» **Exercise objective**
Start at the line below containing "repeat (first" and stop at the line containing "x eqn:? end". Repeat every line of that stretch exactly, and nothing outside it.
──────── Input for this task
(* ===== verification/LlmOperations.v ===== *)
(** * Each operation of the HumanLLM service against its machine

    Acknowledgements, worker events, recovery and quarantine, expiry and
    retention: the programs of [LlmCommit], [LlmRecovery] and [LlmMaintenance],
    shown to make steps of the service only.  [LlmAdmitOnce] has admission. *)

From S2P Require Import Prelude GoText GoEncoding GoTime GoJson GoStrings GoDoc GoStruct.
From S2P Require Import AgentTypes Framework Protect LlmTypes LlmJson LlmMemory LlmLedger LlmScan LlmRuntime LlmProg LlmEvents.
From S2P Require Import LlmService LlmCommit LlmRecovery LlmAdmission LlmMaintenance LlmEffects LlmMachine LlmSpec LlmAtomic.
From S2P Require Import LlmRefinement LlmExactlyOnce.

Import Llm.
Local Open Scope string_scope.
Local Open Scope list_scope.

(* ------------------------------------------------------------------ *)
(** ** What was read *)

(** In a state of the service no event lacks its receipt. *)
Lemma never_unacknowledged s k : service_ok s -> unacknowledged s k = false.
Proof.
  intros Hs. unfold unacknowledged. destruct (some_entry _ _) eqn:E; [|done].
  apply some_entry_true in E as (n & e & He & Hu). unfold unacknowledged_event in Hu. apply andb_true_iff in Hu as [Hne Hu].
  destruct (ok_receipt s Hs _ _ _ He) as (x & Hx & Hw & Hd); [intros E; by rewrite E in Hne|].
  rewrite Hx, Hw, Hd in Hu. by rewrite !bool_decide_eq_true_2 in Hu.
Qed.

Section Operations.
Context (service : Service).
Abbreviation sound_ p := (sound service p).
Abbreviation wp_ p Q w := (wp (effects service) (@service_answers) p Q w).

(** A record read in a state of the service before. *)
Definition was_read (record : StoreRecoveryRecord) (s : memoryLLMState) : Prop :=
  exists s1, service_ok s1 /\ effects service s1 s /\ holds s1 (Recovery_Request record) (Recovery_Task record) /\
    Req_ResponseComplete (Recovery_Request record) = false.

Lemma was_read_later record w w' : was_read record (db w) -> works service w w' -> was_read record (db w').
Proof. intros (s1 & H1 & H2 & H3) [H _]. exists s1. split; [done|]. split; [by etransitivity | done]. Qed.

Lemma scanned_read scan s l : service_ok s -> ReadOp.ScanRecovery (live s) scan = Ok l -> Forall (fun record => was_read record s) l.
Proof.
  intros Hs H. unfold ReadOp.ScanRecovery in H. rewrite llm_active_live in H. cbn [obind unit_state live] in H. ok_inv.
  apply fit_page_Ok in H as (rest & Hr & _). rewrite Forall_forall. intros record Hin.
  assert (record ∈ l ++ rest) as Hl by set_solver. rewrite <- Hr in Hl. clear Hr Hin.
  rewrite sort_slice_perm in Hl.
  apply list_elem_of_omap in Hl as (r & Hin & Hc). apply list_elem_of_fmap in Hin as ([k r'] & -> & Hin).
  apply elem_of_map_to_list in Hin. cbn in Hc. unfold ReadOp.recovery_candidate in Hc.
  rewrite (never_unacknowledged s _ Hs), andb_true_r in Hc.
  destruct (_ || _)%bool eqn:Eb; [done|]. apply orb_false_iff in Eb as [_ Eb]. match type of Hc with (if ?b then _ else _) = _ => destruct b; [done|] end.
  destruct (tasks s !! Req_Task r') as [t|] eqn:Et; [|done]. injection Hc as <-. exists s. split_and!; [done|done| |done].
  split; [|done]. cbn. by rewrite (ledger_request_key s (ok_ledger s Hs) _ _ Hin).
Qed.

(* ------------------------------------------------------------------ *)
(** ** Acknowledgement *)

Ltac go_sound :=
  repeat (first
    [ solve [eauto with sound] | apply sound_quiet; solve [go_quiet]
    | apply sound_operating | apply sound_take; intros ? ? | apply sound_try; [|intros] | apply sound_bind; [|intros]
    | match goal with |- sound _ (match ?x with _ => _ end) => destruct x eqn:? end
    | match goal with |- sound _ (if ?b then _ else _) => destruct b eqn:? end ]).

Lemma sound_ackAssignment ctx connection object id : sound_ (ackAssignment ctx connection object id).
Proof.
  unfold ackAssignment, operating. apply sound_operating. apply sound_try; [by apply sound_quiet|]. intros _.
  apply sound_bind; [by apply sound_quiet|]. intros state. destruct (snd state); [by apply sound_quiet|].
  destruct (negb _); [by apply sound_quiet|]. apply sound_bind; [by apply sound_quiet|]. intros [a|]; [|by apply sound_quiet].
  destruct (_ <>? _); [by apply sound_quiet|]. apply sound_bind; [by apply sound_quiet|]. intros clock.
  destruct (checkedTime clock) as [now|e] eqn:Enow; [|by apply sound_quiet]. cbn [try_ pure bind].
  apply sound_bind.
  - intros w _. apply wp_update_works. intros w1 [] s' _ H. right. apply effect_ack. by eapply acknowledging_intro.
  - intros committed. apply sound_quiet. unfold reconciled, section_call. go_quiet.
Qed.

(* ------------------------------------------------------------------ *)
(** ** Worker events *)

Lemma wp_sound_then {A B} (p : operation A) (f : A -> operation B) w : service_ok (db w) ->
  wp_ p (fun a w1 => works service w w1 /\ wp_ (f a) (fun _ w2 => works service w1 w2) w1) w ->
  wp_ (bind p f) (fun _ w' => works service w w') w.
Proof.
  intros Hw H. apply wp_then. eapply wp_mono; [|exact H]. cbn. intros a w1 [H1 H2]. eapply wp_mono; [|exact H2].
  cbn. intros b w2 H3. by etransitivity.
Qed.

(** A quiet prefix of a program that works. *)
Lemma wp_works_quiet {A B} (p : operation A) (f : A -> operation B) w : quiet p ->
  (forall a w1, later_world service w w1 -> wp_ (f a) (fun _ w2 => works service w1 w2) w1) ->
  wp_ (bind p f) (fun _ w' => works service w w') w.
Proof.
  intros Hp H. apply wp_quiet_then; [done|]. intros a w1 H1. eapply wp_mono; [|by apply H]. cbn. intros b w2 H2.
  etransitivity; [by apply later_works | done].
Qed.

Lemma wp_works_done {A} (p : operation A) w : quiet p -> wp_ p (fun _ w' => works service w w') w.
Proof. intros Hp. apply wp_quiet; [done|]. intros a w'. apply later_works. Qed.

Lemma wp_works_take {A B} (m : outcome B A) (f : A -> operation B) w :
  (forall a, m = Ok a -> wp_ (f a) (fun _ w' => works service w w') w) ->
  wp_ (early_try m f) (fun _ w' => works service w w') w.
Proof. intros H. unfold early_try. destruct m; [by apply H | by apply wp_works_done]. Qed.

Lemma sound_commitWorkerEvent ctx connection delivery : sound_ (commitWorkerEvent service ctx connection delivery).
Proof.
  unfold commitWorkerEvent, operating. apply sound_operating. apply sound_take. intros [] _.
  apply sound_take. intros [canonical digest] Hid. intros w Hw. eapply wp_mono; [|by eapply wp_commitDelivery]. by intros r w' [H _].
Qed.

(* ------------------------------------------------------------------ *)
(** ** Quarantine and recovery *)

Lemma sound_quarantineRecovery ctx record cause w : service_ok (db w) -> was_read record (db w) ->
  wp_ (quarantineRecovery service ctx record cause) (fun _ w' => works service w w') w.
Proof.
  intros Hw (s1 & Hs1 & He & Hh & Hc). unfold quarantineRecovery. rewrite Hc. cbn [andb negb].
  apply wp_works_quiet; [done|]. intros clock w1 H1.
  destruct (checkedTime clock) as [now|e] eqn:Enow; [|by apply wp_works_done]. cbn [try_ pure bind].
  apply wp_works_quiet; [go_quiet|]. intros l w2 H2.
  destruct (prepareQuarantine _ _ _ _ _) as [[es next]|e] eqn:Eprep; [|by apply wp_works_done].
  pose proof (later_ok _ _ _ (later_ok _ _ _ Hw H1) H2) as Hw2.
  apply wp_sound_then; [done|]. eapply wp_mono.
  2:{ apply wp_update_works. intros w3 [] s' H3 Htx. apply (commits_effect service s1); [done| |].
      - destruct H1 as [E1 _], H2 as [E2 _], H3 as [E3 _]. do 3 (etransitivity; [eassumption|]). exact E3.
      - apply (commits_quarantine service _ _ _ ctx). destruct record as [task request].
        exact (quarantining_intro service ctx s1 _ _ request task l clock now es next Hh Hc Enow Eprep Htx). }
  cbn. intros committed w3 H3. split; [done|]. apply wp_works_done. unfold reconciled. go_quiet.
Qed.

Lemma sound_recoverBatch ctx l : forall w, service_ok (db w) -> Forall (fun record => was_read record (db w)) l ->
  wp_ (recoverBatch service ctx l) (fun _ w' => works service w w') w.
Proof.
  induction l as [|record l IH]; intros w Hw Hl; cbn [recoverBatch]; [by apply wp_works_done|].
  apply Forall_cons in Hl as [Hr Hl].
  assert (forall w', works service w w' -> service_ok (db w') /\ Forall (fun record => was_read record (db w')) l) as Hlater.
  { intros w' H. split; [by eapply works_ok|]. eapply Forall_impl; [exact Hl|]. intros x Hx. exact (was_read_later _ _ _ Hx H). }
  apply wp_works_quiet; [go_quiet|]. intros recovered w1 H1. apply later_works in H1. destruct (Hlater _ H1) as [Hw1 Hl1].
  destruct recovered as [u|e]; [by apply IH|]. unfold try_. apply wp_sound_then; [done|].
  eapply wp_mono; [|apply sound_quarantineRecovery; [done | by eapply was_read_later]].
  cbn. intros [u|e'] w2 H2; (split; [done|]); [|by apply wp_works_done].
  destruct (Hlater w2) as [Hw2 Hl2]; [by etransitivity|]. by apply IH.
Qed.

Lemma sound_recover ctx : sound_ (recover service ctx).
Proof.
  unfold recover. apply sound_loop; [|intros r; by apply sound_quiet]. intros cursor w Hw. unfold recoverRound.
  apply wp_view_then. intros loaded w1 w2 H1 Hload H2. pose proof (later_ok _ _ _ Hw H1) as Hw1.
  pose proof (later_ok _ _ _ Hw1 H2) as Hw2.
  assert (later_world service w w2) as H12 by (by etransitivity).
  eapply wp_mono; [intros a w' H'; etransitivity; [apply (later_works service), H12 | exact H']|]. clear H12.
  destruct loaded as [batch|e]; [|by apply wp_works_done]. destruct (last batch) as [record|]; [|by apply wp_works_done].
  apply viewed_Ok, scanned_read in Hload as Hl; [|done].
  apply wp_sound_then; [done|]. eapply wp_mono.
  2:{ apply sound_recoverBatch; [done|]. eapply Forall_impl; [exact Hl|]. intros x Hx. eapply was_read_later; [exact Hx | by apply later_works]. }
  cbn beta. intros done w3 H3. split; [exact H3|]. by apply wp_works_done.
Qed.

(* ------------------------------------------------------------------ *)
(** ** Sweeps *)

Lemma sound_expireRecoveryRecord ctx record : sound_ (expireRecoveryRecord service ctx record).
Proof.
  unfold expireRecoveryRecord. destruct (_ || _)%bool; [by apply sound_quiet|].
  destruct (expiryDelivery record) as [delivery|e]; [|by apply sound_quiet].
  apply sound_try; [apply sound_commitWorkerEvent|]. intros receipt. apply sound_quiet.
  unfold raiseRequestExpiredNotice, section_call. go_quiet.
Qed.

Lemma sound_expireBatch ctx boundary l : forall result, sound_ (expireBatch service ctx boundary l result).
Proof.
  induction l as [|record l IH]; intros result; cbn [expireBatch]; [by apply sound_quiet|].
  destruct (After _ _); [by apply sound_quiet|]. destruct (_ || _)%bool; [by apply IH|].
  apply sound_bind; [apply sound_expireRecoveryRecord|]. intros [[]|e]; [by apply IH | by apply IH | by apply sound_quiet].
Qed.

Lemma sound_RunExpiry ctx policy : sound_ (RunExpiry service ctx policy).
Proof.
  unfold RunExpiry. apply sound_operating. destruct (sweep_batch _ _ _) as [batchSize|e]; [|by apply sound_quiet].
  apply sound_loop; [|intros r; by apply sound_quiet]. intros [cursor result]. unfold expiryRound.
  apply sound_bind; [by apply sound_quiet|]. intros [records|e]; [|by apply sound_quiet].
  destruct (last records); [|by apply sound_quiet]. apply sound_bind; [apply sound_expireBatch|]. intros r. by apply sound_quiet.
Qed.

Lemma sound_pruneRetentionCandidate candidate boundary prunedAt retain :
  sound_ (pruneRetentionCandidate candidate boundary prunedAt retain).
Proof.
  unfold pruneRetentionCandidate. apply sound_bind.
  - intros w _. apply wp_update_works. intros w1 result s' _ H. right. by eapply effect_prune, pruning_intro.
  - intros committed. apply sound_quiet. go_quiet.
Qed.

Lemma sound_retainBatch boundary prunedAt retain l : forall result, sound_ (retainBatch boundary prunedAt retain l result).
Proof.
  induction l as [|candidate l IH]; intros result; cbn [retainBatch]; [by apply sound_quiet|].
  destruct (Candidate_UnacknowledgedWorkerEvent candidate); [by apply IH|].
  apply sound_bind; [apply sound_pruneRetentionCandidate|]. intros [one|e]; [by apply IH | by apply sound_quiet].
Qed.

Lemma sound_RunRetention ctx policy : sound_ (RunRetention ctx policy).
Proof.
  unfold RunRetention. apply sound_operating. destruct (sweep_batch _ _ _) as [batchSize|e]; [|by apply sound_quiet].
  apply sound_bind; [by apply sound_quiet|]. intros clock. destruct (checkedTime clock) as [now|e]; [|by apply sound_quiet].
  apply sound_loop; [|intros r; by apply sound_quiet]. intros [cursor result]. unfold retentionRound.
  apply sound_bind; [by apply sound_quiet|]. intros [l|e]; [|by apply sound_quiet].
  destruct (last l); [|by apply sound_quiet]. apply sound_bind; [apply sound_retainBatch|]. intros r. by apply sound_quiet.
Qed.

(* ------------------------------------------------------------------ *)
(** ** Reads, sessions and shutdown *)

Lemma quiet_operating {A} (failed : error -> A) (body : operation A) : quiet body -> quiet (operating_or failed body).
Proof. intros H. unfold operating_or, section_call. go_quiet. Qed.

Lemma quiet_ReadResponse ctx query : quiet (ReadResponse service ctx query).
Proof. apply quiet_operating. go_quiet. Qed.
Lemma quiet_WaitResponse ctx query : quiet (WaitResponse service ctx query).
Proof. unfold WaitResponse, operating. apply quiet_operating. unfold waitRound, section_call. go_quiet. all: try (split; [intros|]; go_quiet). Qed.
Lemma quiet_ServiceStatus ctx : quiet (ServiceStatus_ ctx).
Proof. apply quiet_operating. unfold section_call. go_quiet. Qed.
Lemma quiet_DetachCaller ctx identity : quiet (DetachCaller ctx identity).
Proof. apply quiet_operating. unfold raiseCallerGoneNotice, section_call. destruct ctx as [|[|]]; go_quiet. Qed.
Lemma quiet_OpenWorker ctx principal : quiet (OpenWorker ctx principal).
Proof. apply quiet_operating. unfold section_call. go_quiet. Qed.
Lemma quiet_dispatch id : quiet (dispatch id).
Proof. unfold dispatch, dispatchRound, section_call. split; intros; go_quiet. Qed.
Lemma quiet_ConnectionShutdown ctx id : quiet (ConnectionShutdown ctx id).
Proof. unfold ConnectionShutdown, section_call. destruct ctx; go_quiet. Qed.
Lemma quiet_each_connection (f : connectionID -> operation unit) l : (forall id, quiet (f id)) -> quiet (each_connection f l).
Proof. intros Hf. induction l as [|id l IH]; cbn [each_connection]; go_quiet; done. Qed.
Lemma quiet_finishShutdown l : quiet (finishShutdown l).
Proof. unfold finishShutdown, releaseResources, section_call. apply quiet_bind; [done|]. intros _. apply quiet_bind; [by apply quiet_each_connection|]. intros _. go_quiet. Qed.
Lemma quiet_Shutdown ctx : quiet (Shutdown ctx).
Proof. unfold Shutdown, section_call. destruct ctx; go_quiet. by apply quiet_each_connection. Qed.
End Operations.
────────────────
» **Problem solution**
  repeat (first
    [ solve [eauto with sound] | apply sound_quiet; solve [go_quiet]
    | apply sound_operating | apply sound_take; intros ? ? | apply sound_try; [|intros] | apply sound_bind; [|intros]
    | match goal with |- sound _ (match ?x with _ => _ end) => destruct x eqn:? end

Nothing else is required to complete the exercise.